# Task material
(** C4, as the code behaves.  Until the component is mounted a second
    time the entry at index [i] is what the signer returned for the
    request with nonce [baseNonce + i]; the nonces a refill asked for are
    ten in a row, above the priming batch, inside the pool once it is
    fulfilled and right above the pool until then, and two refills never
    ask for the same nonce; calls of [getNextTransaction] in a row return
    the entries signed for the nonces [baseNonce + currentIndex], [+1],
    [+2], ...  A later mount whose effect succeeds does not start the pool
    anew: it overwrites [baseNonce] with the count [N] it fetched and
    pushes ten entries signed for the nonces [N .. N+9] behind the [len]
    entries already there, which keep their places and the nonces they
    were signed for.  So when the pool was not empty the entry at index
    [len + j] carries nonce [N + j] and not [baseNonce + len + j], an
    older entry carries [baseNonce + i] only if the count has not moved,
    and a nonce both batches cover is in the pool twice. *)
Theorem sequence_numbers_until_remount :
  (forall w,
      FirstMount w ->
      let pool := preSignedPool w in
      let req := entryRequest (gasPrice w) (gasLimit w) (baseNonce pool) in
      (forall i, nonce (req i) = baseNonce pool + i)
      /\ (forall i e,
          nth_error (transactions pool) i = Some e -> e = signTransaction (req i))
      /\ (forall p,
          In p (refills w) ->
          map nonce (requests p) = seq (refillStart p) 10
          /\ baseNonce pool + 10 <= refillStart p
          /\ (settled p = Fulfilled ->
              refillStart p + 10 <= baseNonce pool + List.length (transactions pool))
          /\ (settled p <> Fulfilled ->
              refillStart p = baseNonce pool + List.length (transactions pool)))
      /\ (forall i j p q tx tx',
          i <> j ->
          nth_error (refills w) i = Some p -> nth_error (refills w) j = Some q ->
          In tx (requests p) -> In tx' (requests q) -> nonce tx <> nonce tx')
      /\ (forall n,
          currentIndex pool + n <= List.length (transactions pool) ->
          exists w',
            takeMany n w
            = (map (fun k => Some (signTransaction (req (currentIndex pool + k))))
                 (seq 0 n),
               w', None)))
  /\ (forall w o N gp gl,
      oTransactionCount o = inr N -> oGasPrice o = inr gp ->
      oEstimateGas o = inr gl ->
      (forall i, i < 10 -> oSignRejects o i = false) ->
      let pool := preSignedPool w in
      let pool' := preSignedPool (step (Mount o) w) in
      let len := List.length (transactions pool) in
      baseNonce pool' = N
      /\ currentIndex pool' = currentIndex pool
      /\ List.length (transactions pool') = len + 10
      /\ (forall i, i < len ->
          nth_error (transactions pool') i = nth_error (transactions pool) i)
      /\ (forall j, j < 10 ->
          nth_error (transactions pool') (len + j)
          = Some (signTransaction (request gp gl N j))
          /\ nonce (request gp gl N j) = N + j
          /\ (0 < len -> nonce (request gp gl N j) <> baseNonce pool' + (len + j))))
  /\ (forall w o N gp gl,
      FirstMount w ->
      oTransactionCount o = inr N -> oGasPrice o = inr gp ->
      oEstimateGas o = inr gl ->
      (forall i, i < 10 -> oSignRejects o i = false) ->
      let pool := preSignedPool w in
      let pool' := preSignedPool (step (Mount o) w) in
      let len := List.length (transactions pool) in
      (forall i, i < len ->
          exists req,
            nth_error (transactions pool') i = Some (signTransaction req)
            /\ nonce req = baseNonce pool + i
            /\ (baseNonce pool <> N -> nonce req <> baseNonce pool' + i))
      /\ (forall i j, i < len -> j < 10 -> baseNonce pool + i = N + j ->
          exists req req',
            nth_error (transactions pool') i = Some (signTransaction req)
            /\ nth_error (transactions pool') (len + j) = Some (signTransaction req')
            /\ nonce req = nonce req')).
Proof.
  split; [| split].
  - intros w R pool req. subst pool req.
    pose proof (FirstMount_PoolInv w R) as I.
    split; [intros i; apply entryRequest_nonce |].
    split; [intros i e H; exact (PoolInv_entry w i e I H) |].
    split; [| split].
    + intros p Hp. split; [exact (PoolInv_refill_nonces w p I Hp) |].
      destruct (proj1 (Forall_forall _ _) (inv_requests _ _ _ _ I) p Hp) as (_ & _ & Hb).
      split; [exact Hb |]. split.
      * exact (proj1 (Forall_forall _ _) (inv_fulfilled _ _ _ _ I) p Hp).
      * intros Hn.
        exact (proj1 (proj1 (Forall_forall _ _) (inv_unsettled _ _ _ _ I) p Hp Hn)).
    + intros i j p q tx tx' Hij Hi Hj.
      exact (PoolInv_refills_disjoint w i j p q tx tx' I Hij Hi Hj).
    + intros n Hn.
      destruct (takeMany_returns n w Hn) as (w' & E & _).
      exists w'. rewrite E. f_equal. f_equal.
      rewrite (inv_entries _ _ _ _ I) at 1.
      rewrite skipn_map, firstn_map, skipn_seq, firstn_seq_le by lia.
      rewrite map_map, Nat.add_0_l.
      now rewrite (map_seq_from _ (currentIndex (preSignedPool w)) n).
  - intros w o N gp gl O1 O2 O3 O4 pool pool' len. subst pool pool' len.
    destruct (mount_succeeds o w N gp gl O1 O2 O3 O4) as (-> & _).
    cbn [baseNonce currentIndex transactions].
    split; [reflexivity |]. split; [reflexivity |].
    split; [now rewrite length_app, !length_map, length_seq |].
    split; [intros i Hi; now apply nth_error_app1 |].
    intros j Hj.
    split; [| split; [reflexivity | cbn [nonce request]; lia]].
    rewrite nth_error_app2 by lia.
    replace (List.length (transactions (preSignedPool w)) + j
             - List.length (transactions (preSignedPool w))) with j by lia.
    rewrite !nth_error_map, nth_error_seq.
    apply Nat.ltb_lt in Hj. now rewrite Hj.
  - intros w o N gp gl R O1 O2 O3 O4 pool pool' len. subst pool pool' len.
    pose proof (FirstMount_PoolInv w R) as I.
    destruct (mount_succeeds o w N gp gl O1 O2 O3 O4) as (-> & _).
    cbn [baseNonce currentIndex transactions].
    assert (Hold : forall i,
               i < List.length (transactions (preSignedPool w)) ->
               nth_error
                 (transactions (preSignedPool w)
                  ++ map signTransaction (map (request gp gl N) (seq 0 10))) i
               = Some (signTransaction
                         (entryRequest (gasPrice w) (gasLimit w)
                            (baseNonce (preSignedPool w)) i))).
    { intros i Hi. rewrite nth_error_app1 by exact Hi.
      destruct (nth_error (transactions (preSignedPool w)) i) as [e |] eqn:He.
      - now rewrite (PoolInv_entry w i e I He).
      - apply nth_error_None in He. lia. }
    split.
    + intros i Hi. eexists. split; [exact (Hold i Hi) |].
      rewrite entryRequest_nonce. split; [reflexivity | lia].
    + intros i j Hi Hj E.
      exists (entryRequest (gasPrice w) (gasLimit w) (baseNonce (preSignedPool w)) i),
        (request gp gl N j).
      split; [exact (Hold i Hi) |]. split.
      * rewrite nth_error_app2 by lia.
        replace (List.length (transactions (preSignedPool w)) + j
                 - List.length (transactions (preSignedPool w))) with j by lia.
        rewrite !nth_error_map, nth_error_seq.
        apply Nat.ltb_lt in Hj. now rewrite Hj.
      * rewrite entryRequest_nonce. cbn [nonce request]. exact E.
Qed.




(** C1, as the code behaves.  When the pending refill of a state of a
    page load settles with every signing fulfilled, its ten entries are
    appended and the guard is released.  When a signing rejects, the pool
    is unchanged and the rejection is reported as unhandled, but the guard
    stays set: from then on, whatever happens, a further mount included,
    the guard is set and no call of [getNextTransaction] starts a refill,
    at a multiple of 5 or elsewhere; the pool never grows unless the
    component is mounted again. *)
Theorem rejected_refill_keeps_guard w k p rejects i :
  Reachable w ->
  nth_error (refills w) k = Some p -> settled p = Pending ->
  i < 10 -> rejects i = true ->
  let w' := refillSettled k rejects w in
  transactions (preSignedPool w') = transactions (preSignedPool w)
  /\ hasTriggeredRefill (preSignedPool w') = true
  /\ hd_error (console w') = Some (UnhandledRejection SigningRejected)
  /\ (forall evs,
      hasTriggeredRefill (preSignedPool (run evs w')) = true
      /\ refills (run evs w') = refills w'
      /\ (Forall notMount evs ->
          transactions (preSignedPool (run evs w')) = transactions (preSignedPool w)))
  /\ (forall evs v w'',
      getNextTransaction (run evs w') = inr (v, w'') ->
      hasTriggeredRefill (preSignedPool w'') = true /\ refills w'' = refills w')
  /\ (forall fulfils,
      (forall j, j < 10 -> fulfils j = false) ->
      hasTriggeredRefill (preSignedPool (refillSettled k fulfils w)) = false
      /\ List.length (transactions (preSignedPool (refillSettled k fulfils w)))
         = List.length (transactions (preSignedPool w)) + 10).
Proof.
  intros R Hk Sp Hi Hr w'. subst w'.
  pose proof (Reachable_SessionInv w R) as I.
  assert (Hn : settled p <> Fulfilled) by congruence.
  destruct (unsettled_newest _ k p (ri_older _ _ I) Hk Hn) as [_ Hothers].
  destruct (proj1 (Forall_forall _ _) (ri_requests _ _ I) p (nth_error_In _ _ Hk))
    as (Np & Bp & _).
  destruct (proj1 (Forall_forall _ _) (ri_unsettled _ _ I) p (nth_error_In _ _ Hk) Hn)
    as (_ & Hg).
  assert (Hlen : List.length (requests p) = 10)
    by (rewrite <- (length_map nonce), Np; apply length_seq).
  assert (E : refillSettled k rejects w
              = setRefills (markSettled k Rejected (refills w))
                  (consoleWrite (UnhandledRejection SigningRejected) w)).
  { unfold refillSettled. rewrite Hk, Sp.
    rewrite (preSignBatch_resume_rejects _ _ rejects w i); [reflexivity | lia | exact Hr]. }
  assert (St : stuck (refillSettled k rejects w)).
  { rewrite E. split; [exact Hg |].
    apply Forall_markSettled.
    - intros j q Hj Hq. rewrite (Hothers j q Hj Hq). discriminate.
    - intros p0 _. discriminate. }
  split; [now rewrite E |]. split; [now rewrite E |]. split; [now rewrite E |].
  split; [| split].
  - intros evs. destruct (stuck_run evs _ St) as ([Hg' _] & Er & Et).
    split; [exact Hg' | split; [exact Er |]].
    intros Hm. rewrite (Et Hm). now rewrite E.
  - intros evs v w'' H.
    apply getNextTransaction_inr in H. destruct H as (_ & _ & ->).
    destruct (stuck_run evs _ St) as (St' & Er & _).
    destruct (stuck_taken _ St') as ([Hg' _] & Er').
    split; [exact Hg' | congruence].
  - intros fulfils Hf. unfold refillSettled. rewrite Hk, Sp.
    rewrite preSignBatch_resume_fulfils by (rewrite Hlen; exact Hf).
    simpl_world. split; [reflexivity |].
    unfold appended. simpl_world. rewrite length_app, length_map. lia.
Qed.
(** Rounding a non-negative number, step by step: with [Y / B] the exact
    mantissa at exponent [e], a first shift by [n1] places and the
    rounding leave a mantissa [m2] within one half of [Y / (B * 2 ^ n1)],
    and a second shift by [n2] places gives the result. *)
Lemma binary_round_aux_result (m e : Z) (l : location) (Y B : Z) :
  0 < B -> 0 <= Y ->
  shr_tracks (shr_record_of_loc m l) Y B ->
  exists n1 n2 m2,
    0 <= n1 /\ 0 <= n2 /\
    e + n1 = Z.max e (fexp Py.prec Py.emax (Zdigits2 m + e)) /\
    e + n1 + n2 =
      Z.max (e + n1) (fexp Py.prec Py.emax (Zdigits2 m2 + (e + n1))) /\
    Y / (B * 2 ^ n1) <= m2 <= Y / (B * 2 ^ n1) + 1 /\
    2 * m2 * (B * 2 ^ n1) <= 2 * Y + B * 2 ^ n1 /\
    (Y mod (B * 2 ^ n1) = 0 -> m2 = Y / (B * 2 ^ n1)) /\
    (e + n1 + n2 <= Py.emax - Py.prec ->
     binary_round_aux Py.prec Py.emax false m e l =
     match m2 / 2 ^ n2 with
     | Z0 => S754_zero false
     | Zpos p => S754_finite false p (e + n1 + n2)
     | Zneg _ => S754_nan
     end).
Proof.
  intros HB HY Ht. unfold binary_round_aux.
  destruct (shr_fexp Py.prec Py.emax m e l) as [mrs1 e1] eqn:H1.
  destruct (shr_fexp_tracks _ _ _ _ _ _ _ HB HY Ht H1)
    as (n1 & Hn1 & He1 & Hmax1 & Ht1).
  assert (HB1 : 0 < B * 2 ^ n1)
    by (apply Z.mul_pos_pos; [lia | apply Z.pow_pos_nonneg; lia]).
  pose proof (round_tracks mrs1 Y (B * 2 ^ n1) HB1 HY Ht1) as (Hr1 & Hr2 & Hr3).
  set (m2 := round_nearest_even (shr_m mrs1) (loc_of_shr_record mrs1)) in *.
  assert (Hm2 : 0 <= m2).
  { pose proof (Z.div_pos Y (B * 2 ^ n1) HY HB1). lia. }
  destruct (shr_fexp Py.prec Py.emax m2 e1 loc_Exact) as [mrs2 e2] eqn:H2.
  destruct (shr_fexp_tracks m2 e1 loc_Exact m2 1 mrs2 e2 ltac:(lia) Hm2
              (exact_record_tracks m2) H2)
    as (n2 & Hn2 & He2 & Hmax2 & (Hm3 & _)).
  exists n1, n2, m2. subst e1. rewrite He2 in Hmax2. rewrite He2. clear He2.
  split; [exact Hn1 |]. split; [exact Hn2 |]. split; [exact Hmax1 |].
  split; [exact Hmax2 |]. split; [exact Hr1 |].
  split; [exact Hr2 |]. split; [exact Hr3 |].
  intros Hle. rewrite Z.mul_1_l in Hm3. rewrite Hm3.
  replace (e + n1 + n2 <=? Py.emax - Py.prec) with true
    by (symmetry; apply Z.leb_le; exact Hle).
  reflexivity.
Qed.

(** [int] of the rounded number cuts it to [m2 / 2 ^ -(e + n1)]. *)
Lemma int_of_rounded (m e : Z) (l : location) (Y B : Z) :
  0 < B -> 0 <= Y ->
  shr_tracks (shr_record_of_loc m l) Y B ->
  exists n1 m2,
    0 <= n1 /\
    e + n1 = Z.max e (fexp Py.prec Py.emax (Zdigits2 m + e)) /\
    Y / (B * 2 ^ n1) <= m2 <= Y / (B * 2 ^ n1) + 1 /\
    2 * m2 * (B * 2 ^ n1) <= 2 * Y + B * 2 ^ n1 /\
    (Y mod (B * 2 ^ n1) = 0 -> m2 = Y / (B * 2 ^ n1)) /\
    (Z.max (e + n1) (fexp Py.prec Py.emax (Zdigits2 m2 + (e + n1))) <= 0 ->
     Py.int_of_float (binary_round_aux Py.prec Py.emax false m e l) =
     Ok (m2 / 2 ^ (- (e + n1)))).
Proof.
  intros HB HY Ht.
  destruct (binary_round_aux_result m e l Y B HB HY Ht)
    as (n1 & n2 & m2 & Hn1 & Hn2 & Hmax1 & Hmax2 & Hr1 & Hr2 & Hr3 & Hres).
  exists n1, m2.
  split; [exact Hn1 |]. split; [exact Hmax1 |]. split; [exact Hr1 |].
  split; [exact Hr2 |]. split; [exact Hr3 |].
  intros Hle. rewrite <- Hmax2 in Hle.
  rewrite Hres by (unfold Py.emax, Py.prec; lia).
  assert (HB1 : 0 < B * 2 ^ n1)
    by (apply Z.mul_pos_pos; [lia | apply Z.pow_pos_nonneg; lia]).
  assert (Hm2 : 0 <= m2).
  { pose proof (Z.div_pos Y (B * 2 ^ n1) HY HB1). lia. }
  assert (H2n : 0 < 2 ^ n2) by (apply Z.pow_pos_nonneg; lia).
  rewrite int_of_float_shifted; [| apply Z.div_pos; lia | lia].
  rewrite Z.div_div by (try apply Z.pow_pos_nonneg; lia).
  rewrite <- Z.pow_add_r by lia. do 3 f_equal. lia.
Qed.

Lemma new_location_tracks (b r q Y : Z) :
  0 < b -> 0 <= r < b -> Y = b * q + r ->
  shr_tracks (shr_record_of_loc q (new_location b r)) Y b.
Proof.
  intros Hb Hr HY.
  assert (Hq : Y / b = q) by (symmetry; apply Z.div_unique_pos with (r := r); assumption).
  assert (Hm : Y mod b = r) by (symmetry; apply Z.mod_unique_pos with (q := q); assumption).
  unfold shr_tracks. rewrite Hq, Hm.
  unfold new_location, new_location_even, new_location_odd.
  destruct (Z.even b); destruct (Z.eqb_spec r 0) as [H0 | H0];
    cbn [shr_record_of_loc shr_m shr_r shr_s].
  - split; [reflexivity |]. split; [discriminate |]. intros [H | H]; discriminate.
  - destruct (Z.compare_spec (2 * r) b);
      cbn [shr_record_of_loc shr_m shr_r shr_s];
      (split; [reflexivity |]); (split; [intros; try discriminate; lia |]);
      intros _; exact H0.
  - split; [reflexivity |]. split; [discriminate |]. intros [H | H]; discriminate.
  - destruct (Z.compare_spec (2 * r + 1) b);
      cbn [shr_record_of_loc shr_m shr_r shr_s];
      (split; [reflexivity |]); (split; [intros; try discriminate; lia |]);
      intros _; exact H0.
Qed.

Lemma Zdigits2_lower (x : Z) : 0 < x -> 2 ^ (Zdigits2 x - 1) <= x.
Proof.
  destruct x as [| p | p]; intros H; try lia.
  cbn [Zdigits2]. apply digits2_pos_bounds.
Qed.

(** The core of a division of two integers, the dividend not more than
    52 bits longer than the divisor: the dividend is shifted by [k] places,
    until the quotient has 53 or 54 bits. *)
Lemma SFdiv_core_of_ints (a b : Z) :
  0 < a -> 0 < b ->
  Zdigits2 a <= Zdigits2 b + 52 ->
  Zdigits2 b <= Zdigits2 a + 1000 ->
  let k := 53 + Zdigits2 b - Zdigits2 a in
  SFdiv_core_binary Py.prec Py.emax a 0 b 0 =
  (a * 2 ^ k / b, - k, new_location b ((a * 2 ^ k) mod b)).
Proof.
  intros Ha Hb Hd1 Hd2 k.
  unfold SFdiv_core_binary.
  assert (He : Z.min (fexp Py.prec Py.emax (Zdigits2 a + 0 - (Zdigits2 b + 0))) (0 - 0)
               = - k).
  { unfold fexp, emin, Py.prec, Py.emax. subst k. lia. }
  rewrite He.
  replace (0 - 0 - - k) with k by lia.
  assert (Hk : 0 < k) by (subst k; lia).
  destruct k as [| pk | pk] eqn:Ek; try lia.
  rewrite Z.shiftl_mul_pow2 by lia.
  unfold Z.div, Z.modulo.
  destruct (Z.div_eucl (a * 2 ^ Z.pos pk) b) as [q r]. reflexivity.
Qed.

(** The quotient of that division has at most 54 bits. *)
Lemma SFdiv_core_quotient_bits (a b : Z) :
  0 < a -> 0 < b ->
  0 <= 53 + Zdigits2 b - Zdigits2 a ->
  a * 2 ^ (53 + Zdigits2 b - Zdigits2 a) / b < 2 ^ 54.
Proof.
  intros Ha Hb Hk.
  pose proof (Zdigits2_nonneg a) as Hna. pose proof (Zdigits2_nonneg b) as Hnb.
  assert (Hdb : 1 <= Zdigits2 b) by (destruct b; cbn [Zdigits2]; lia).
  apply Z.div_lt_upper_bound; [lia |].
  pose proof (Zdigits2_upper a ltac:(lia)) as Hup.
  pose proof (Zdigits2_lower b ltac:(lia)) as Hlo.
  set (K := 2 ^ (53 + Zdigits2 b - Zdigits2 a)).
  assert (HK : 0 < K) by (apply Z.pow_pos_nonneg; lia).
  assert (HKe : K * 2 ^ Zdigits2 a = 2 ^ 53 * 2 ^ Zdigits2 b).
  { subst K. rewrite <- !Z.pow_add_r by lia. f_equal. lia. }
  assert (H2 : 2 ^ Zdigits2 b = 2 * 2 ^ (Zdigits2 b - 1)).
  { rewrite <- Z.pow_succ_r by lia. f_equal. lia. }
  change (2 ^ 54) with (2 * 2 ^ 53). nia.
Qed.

# Try it
Filter the entries by the string "Hold" and copy each matching line.

# Expected answer
    assert (Hold : forall i,
    + intros i Hi. eexists. split; [exact (Hold i Hi) |].
      split; [exact (Hold i Hi) |]. split.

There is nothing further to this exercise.